“It’s a bad rerun of a show that was awful the first time, and yet ran far too long.” Rand Simberg writes today at PJM:
Enemies lists, IRS audits of same, cover-ups at high levels of government, an aloof president who has others do his (unspoken?) bidding — after the events of the past week, many have been comparing the Obama administration to another one that ended almost forty years ago. And while many of the comparisons of Barack Obama to Richard Nixon are indeed apt, one doesn’t have to go that far back in history to find an even better parallel.
For those of us politically aware in the 1990s, the Obama administration has come to seem like a bad rerun of the corrupt Clinton era, complete with witness intimidation and character attacks on their political opponents, stonewalling and obfuscating while claiming that their crimes are being “politicized,” false claims of “exoneration” by official reports, and, yes, even IRS audits of their political enemies. All with a sycophantic media complicit, and even incestuous and inbred, with the White House.
For example, several days ago, when the Benghazi scandal started to climb out of the grave to which the administration and its enablers in the press thought they had consigned it last fall, the first response from the president’s spokesman was that it was something that happened a long time ago, seemingly back in the Cambrian era of late 2012. As opposed, of course, to the Bush administration, which apparently remains evergreen four and a half years after its departure, at least when it comes to assigning blame for otherwise unexplainable and “unexpected” mishappenings during this one. Of course, as PJ Media’s Ed Driscoll points out, Jay Carney’s own corruption is not exactly new-fallen snow.

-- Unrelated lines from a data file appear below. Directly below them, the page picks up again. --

Lemma sleepers_resume k k' fr tm t rest : fr !! t = Some rest -> state_of k t = Some TASK_RUNNING -> rest (k <| current := t |>) = Done tt k' ->
  sleepers k fr tm -> sleepers k' (delete t fr) (delete t tm) /\ wchan k' = wchan k /\ (chained k tm -> chained k' (delete t tm)).
Proof.
  intros Hf Hrun Hk [Hr Hs Hw]. destruct (same_rests_at fr tm t rest Hr Hf) as (o & Ho & Hrest). rewrite Hrest in Hk.
  apply make_runnable_inv in Hk as (Hp & H1 & H2). change (wchan (k <| current := t |>)) with (wchan k) in Hp.
  assert (forall i, o <> Some i -> state_of k' i = state_of k i) as H2' by (intros i Hi; by rewrite H2). clear H2.
  assert (forall i, state_of k' i = state_of k i \/ state_of k' i = Some TASK_RUNNING) as Hst.
  { intros i. destruct (decide (o = Some i)) as [E|E]; [right; by apply H1|left; by apply H2']. }
  split; [split; [by apply same_rests_delete| |]|split; [done|]].
  - intros i Hi. rewrite lookup_delete_is_Some in Hi. destruct Hi as [_ Hi]. destruct (Hst i) as [->| ->]; [by apply Hs|by left].
  - intros i Hi. rewrite lookup_delete_is_Some in Hi. destruct Hi as [_ Hi]. pose proof (Hw i Hi) as Hwi. clear Hi. induction Hwi as [i H|i H|i u Hu _ IH].
    + apply wait_head. by rewrite Hp.
    + apply wait_running. by destruct (Hst i) as [->| ->].
    + destruct (decide (u = t)) as [->|Hne]; [apply wait_running, H1; congruence|]. apply (wait_link _ _ _ u); [by rewrite lookup_delete_ne|done].
  - intros [C1 C2 C3 C4].
    assert (forall i, is_Some (tm !! i) -> state_of k i = Some TASK_UNINTERRUPTIBLE -> o <> Some i -> is_Some (delete t tm !! i) /\ state_of k' i = Some TASK_UNINTERRUPTIBLE) as Hkeep.
    { intros i Hi Hu Hoi. rewrite H2' by done. split; [|done]. rewrite lookup_delete_is_Some. split; [|done]. intros E. subst i. by rewrite Hrun in Hu. }
    split; rewrite ?Hp.
    + intros h Hh. destruct (C1 h Hh). apply Hkeep; [done..|]. intros ->. by destruct (C4 t h Hh).
    + intros u i Hu. rewrite lookup_delete_Some in Hu. destruct Hu as [Hne Hu]. destruct (C2 u i Hu). apply Hkeep; [done..|]. intros ->. by destruct Hne, (C3 t u i).
    + intros u v i. rewrite !lookup_delete_Some. intros [_ Hu] [_ Hv]. by apply (C3 u v i).
    + intros u h Hh. rewrite lookup_delete_Some. intros [_ Hu]. by destruct (C4 u h Hh).
Qed.
Lemma sleepers_other k k' fr tm : wchan k' !! p = wchan k !! p -> (forall t, is_Some (fr !! t) -> state_of k' t = state_of k t) ->
  sleepers k fr tm -> sleepers k' fr tm /\ (chained k tm -> chained k' tm).
Proof.
  intros Hp Hst [Hr Hs Hw]. assert (forall t, is_Some (tm !! t) -> state_of k' t = state_of k t) as Hst' by (intros t Ht; by apply Hst, (same_rests_dom fr tm)).
  split; [split; [done| |]|].
  - intros t Ht. rewrite Hst' by done. by apply Hs.
  - intros t Ht. apply (waits_kept k); [intros h Hh _; apply wait_head; by rewrite Hp| |by apply Hw|done]. intros i Hi. by rewrite Hst'.
  - intros [C1 C2 C3 C4]. split; rewrite ?Hp; [|  |done|done].
    + intros h Hh. destruct (C1 h Hh) as [Hin Hu]. by rewrite Hst'.
    + intros u t Hu. destruct (C2 u t Hu) as [Hin Hu']. by rewrite Hst'.
Qed.
Lemma step_sleepers c c' : step c c' -> forall tm, sleepers (fst c) (snd c) tm ->
  exists tm', sleepers (fst c') (snd c') tm' /\ (chained (fst c) tm -> chained (fst c') tm').
Proof.
  destruct 1 as [k k' fr rest Hn Hsw|k k' fr Hk|k k' fr t rest Hf Hrun Hk|k k' fr Hp Hst]; intros tm Hsl; cbn [fst snd] in *; eexists.
  - by apply (sleepers_sleep k k').
  - by apply (sleepers_wake k k').
  - destruct (sleepers_resume k k' fr tm t rest Hf Hrun Hk Hsl) as (A & _ & B). split; [exact A|exact B].
  - by apply (sleepers_other k k').
Qed.
Lemma steps_sleepers c c' : rtc step c c' -> forall tm, sleepers (fst c) (snd c) tm ->
  exists tm', sleepers (fst c') (snd c') tm' /\ (chained (fst c) tm -> chained (fst c') tm').
Proof.
  induction 1 as [c|c1 c2 c3 Hs _ IH]; intros tm Hsl; [by exists tm|].
  destruct (step_sleepers c1 c2 Hs tm Hsl) as (tm1 & H1 & C1). destruct (IH tm1 H1) as (tm2 & H2 & C2). exists tm2. split; [done|]. intros C. by apply C2, C1.
Qed.
Lemma sleepers_none k : sleepers k ∅ ∅.
Proof. split; [intros t; by rewrite !lookup_empty| |]; intros t [x Hx]; by rewrite lookup_empty in Hx. Qed.
Lemma chained_none k : wchan k !! p = None -> chained k ∅.
Proof. intros Hp. split; intros *; rewrite ?lookup_empty; congruence. Qed.

(** C34: No sleeper of [sleep_on] is forgotten.  Tasks call [sleep_on(p)], wake the queue up, run again when they are
    runnable, and those that are not inside [sleep_on(p)] do anything else: sleep on other queues, pause, exit, fork.
    However these steps interleave, every task inside [sleep_on(p)] is runnable, or is the one the queue variable has, or is
    made runnable by another such task when that one runs the rest of its call.  The steps of [sleep_on] are those of the
    routine itself up to its switch and after it. *)
Theorem sleep_on_none_lost k c : rtc step (k, ∅) c -> none_lost c.
Proof.
  intros H. destruct (steps_sleepers _ _ H ∅ (sleepers_none k)) as (tm & Hsl & _). destruct c as [k' fr]. by apply (sleepers_reached k' fr tm).
Qed.

(** *** One wake-up reaches everybody *)

(** A runnable sleeper finishes its call of [sleep_on]. *)
Inductive resumes : system -> system -> Prop :=
  | resume k k' fr t rest :
      fr !! t = Some rest -> state_of k t = Some TASK_RUNNING ->
      rest (k <| current := t |>) = Done tt k' -> resumes (k, fr) (k', delete t fr).
Lemma wake_up_run k : (forall h, wchan k !! p = Some h -> is_Some (state_of k h)) -> exists k', wake_up p k = Done tt k'.
Proof.
  intros H. unfold wake_up, bind, wq_get, gets. destruct (wchan k !! p) as [h|] eqn:Eh; [|by exists k].
  destruct (make_runnable_run (Some h) k) as [k1 E]; [intros i [= <-]; by apply H|]. rewrite E. by eexists.
Qed.
Lemma resumes_kept n c c' : nsteps resumes n c c' -> forall tm, sleepers (fst c) (snd c) tm -> chained (fst c) tm -> wchan (fst c) !! p = None ->
  (n + size (snd c') = size (snd c))%nat /\ exists tm', sleepers (fst c') (snd c') tm' /\ chained (fst c') tm' /\ wchan (fst c') !! p = None.
Proof.
  induction 1 as [c|n c1 c2 c3 Hs _ IH]; intros tm Hsl Hch Hp; [split; [done|]; by exists tm|].
  destruct Hs as [k k' fr t rest Hf Hrun Hk]. cbn [fst snd] in *.
  destruct (sleepers_resume k k' fr tm t rest Hf Hrun Hk Hsl) as (A & B & C). rewrite <- B in Hp.
  destruct (IH (delete t tm) A (C Hch) Hp) as [IHn IHt]. split; [|exact IHt].
  rewrite map_size_delete_Some in IHn by (by eexists). assert (size fr <> 0%nat) by (apply map_size_non_empty_iff; intros ->; by rewrite lookup_empty in Hf). lia.
Qed.
Lemma resume_able k fr tm t rest : sleepers k fr tm -> chained k tm -> fr !! t = Some rest -> state_of k t = Some TASK_RUNNING ->
  exists k', resumes (k, fr) (k', delete t fr).
Proof.
  intros Hsl Hch Hf Hrun. destruct (same_rests_at fr tm t rest (sl_rests _ _ _ Hsl) Hf) as (o & Ho & Hrest).
  destruct (make_runnable_run o (k <| current := t |>)) as [k' E].
  - intros i ->. destruct (ch_link _ _ Hch t i Ho) as [_ E]. change (is_Some (state_of k i)). by rewrite E.
  - exists k'. apply (resume k k' fr t rest); [done..|]. by rewrite Hrest.
Qed.
(** C35: One [wake_up] is enough for all sleepers, in every state that the tasks can reach from one with an empty queue.
    It returns, and when the sleepers that are runnable then finish their calls of [sleep_on], one after the other in any order,
    this ends, after as many steps as there are sleepers, only when no sleeper is left; on the way every runnable sleeper can
    finish. *)
Theorem wake_up_reaches_all k0 k fr : wchan k0 !! p = None -> rtc step (k0, ∅) (k, fr) ->
  exists k1, wake_up p k = Done tt k1 /\ forall n c, nsteps resumes n (k1, fr) c ->
    (n + size (snd c) = size fr)%nat /\
    (forall t, is_Some (snd c !! t) -> state_of (fst c) t = Some TASK_RUNNING -> exists k2, resumes c (k2, delete t (snd c))) /\
    ((forall c', ~ resumes c c') -> snd c = ∅).
Proof.
  intros Hp0 Hr. destruct (steps_sleepers _ _ Hr ∅ (sleepers_none k0)) as (tm & Hsl & Hch). specialize (Hch (chained_none k0 Hp0)). cbn [fst snd] in *.
  destruct (wake_up_run k) as [k1 E]; [intros h Hh; by destruct (ch_head _ _ Hch h Hh) as [_ ->]|]. exists k1. split; [done|].
  destruct (sleepers_wake k k1 fr tm E Hsl) as [Hsl1 Hch1]. specialize (Hch1 Hch). destruct (wake_up_inv k k1 E) as (Hp1 & _). intros n [k2 fr2] Hn.
  destruct (resumes_kept n _ _ Hn tm Hsl1 Hch1 Hp1) as (Hsize & tm2 & Hsl2 & Hch2 & Hp2). cbn [fst snd] in *.
  assert (forall t, is_Some (fr2 !! t) -> state_of k2 t = Some TASK_RUNNING -> exists k3, resumes (k2, fr2) (k3, delete t fr2)) as Hgo
    by (intros t [rest Hf]; by apply (resume_able k2 fr2 tm2 t rest)).
  split; [done|]. split; [done|]. intros Hstuck. apply map_empty. intros t.
  assert (forall s, waits_for k2 tm2 s -> is_Some (tm2 !! s) -> False) as Hnone.
  { induction 1 as [s Hs|s Hs|s u Hu _ IH]; intros Hin; [congruence| |apply IH; by eexists].
    apply (same_rests_dom fr2 tm2 s (sl_rests _ _ _ Hsl2)) in Hin. destruct (Hgo s Hin Hs) as [k3 H3]. by apply (Hstuck _ H3). }
  destruct (fr2 !! t) eqn:Et; [|done]. assert (is_Some (tm2 !! t)) as Hin by (apply (same_rests_dom fr2 tm2 t (sl_rests _ _ _ Hsl2)); by eexists).
  destruct (Hnone t (sl_waits _ _ _ Hsl2 t Hin) Hin).
Qed.


(** *** [interruptible_sleep_on] *)
Inductive istep : config -> config -> Prop :=
  | istep_sleep k k' fr tmp :
      fr !! current k = None ->
      sleep_enter TASK_INTERRUPTIBLE p k = Done tmp k' ->
      istep (k, fr) (k', <[current k := tmp]> fr)
  | istep_wake k k' fr : wake_up p k = Done tt k' -> istep (k, fr) (k', fr)
  | istep_again k k' fr tmp :
      fr !! current k = Some tmp -> state_of k (current k) = Some TASK_RUNNING ->
      sleep_again p tmp k = Done false k' -> istep (k, fr) (k', fr)
  | istep_leave k k' fr tmp :
      fr !! current k = Some tmp -> state_of k (current k) = Some TASK_RUNNING ->
      sleep_again p tmp k = Done true k' -> istep (k, fr) (k', delete (current k) fr)
  | istep_switch k fr n : istep (k, fr) (k <| current := n |>, fr).

(** A sleeper that no wake-up of the queue can reach any more. *)
Definition lost (c : config) (t : nat) : Prop :=
  is_Some (snd c !! t) /\ state_of (fst c) t = Some TASK_INTERRUPTIBLE /\
  ~ waits_for (fst c) (snd c) t /\ wake_up p (fst c) = Done tt (fst c).

End Queue.

(** Two tasks, in slots 1 and 2. *)
Definition two_tasks : kernel := with_tasks [INIT_TASK; INIT_TASK].

Definition run {A} (m : M kernel A) (k : kernel) : kernel :=
  match m k with Done _ k' => k' | _ => k end.
Definition at_task (n : nat) (k : kernel) : kernel := k <| current := n |>.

This was a standard tactic of the Clinton administration and its defenders, in every scandal from Whitewater and Castle Grande, to the illegal campaign donations from James Riady (who, in another case of what was old is new again, has somehow recently turned up in the new series as well). And then there was John Huang and the Chinese donations (and others too numerous to recount in this brief piece), to L’Affaire Grand — the Lewinsky scandal.
In each and every case, the tactic would be to prevaricate, stonewall, and withhold requested documents for weeks, months or years. Then, when some evidence managed to evade the combined media/administration cover-up and come to light (such as Hillary Clinton’s law-firm billing records), it would suddenly become “old news.”
We’re seeing a repeat of other tactics as well.
Read the whole thing.
And then check out Jim Treacher, who notes that “The only difference between this week and every other week for the last 4 years is that for once we’re not the only ones paying attention.”
Speaking of which, as Moe Lane writes, guess who wrote this six years ago:
In Washington, scandals metastasize, growing and changing until we can’t remember what they were about in the beginning. A bungled burglary became a cancer on the presidency, forcing Richard Nixon to resign in disgrace. A money-losing Arkansas real estate deal led to Monica, a blue dress and Bill Clinton’s impeachment. Already, the furor over the dismissal of eight U.S. Attorneys has shifted focus from the crass but essentially routine exercise of political patronage to the essential project of George W. Bush’s presidency: its deliberate and aggressive efforts to expand and protect Executive power.
If you haven’t already figured it out, click over to Moe’s blog for schadenfreude, super-sized style.
Update: “News Anchor: IRS Targeted Me After Obama Interview.” Love the photo juxtaposition at the top of the page.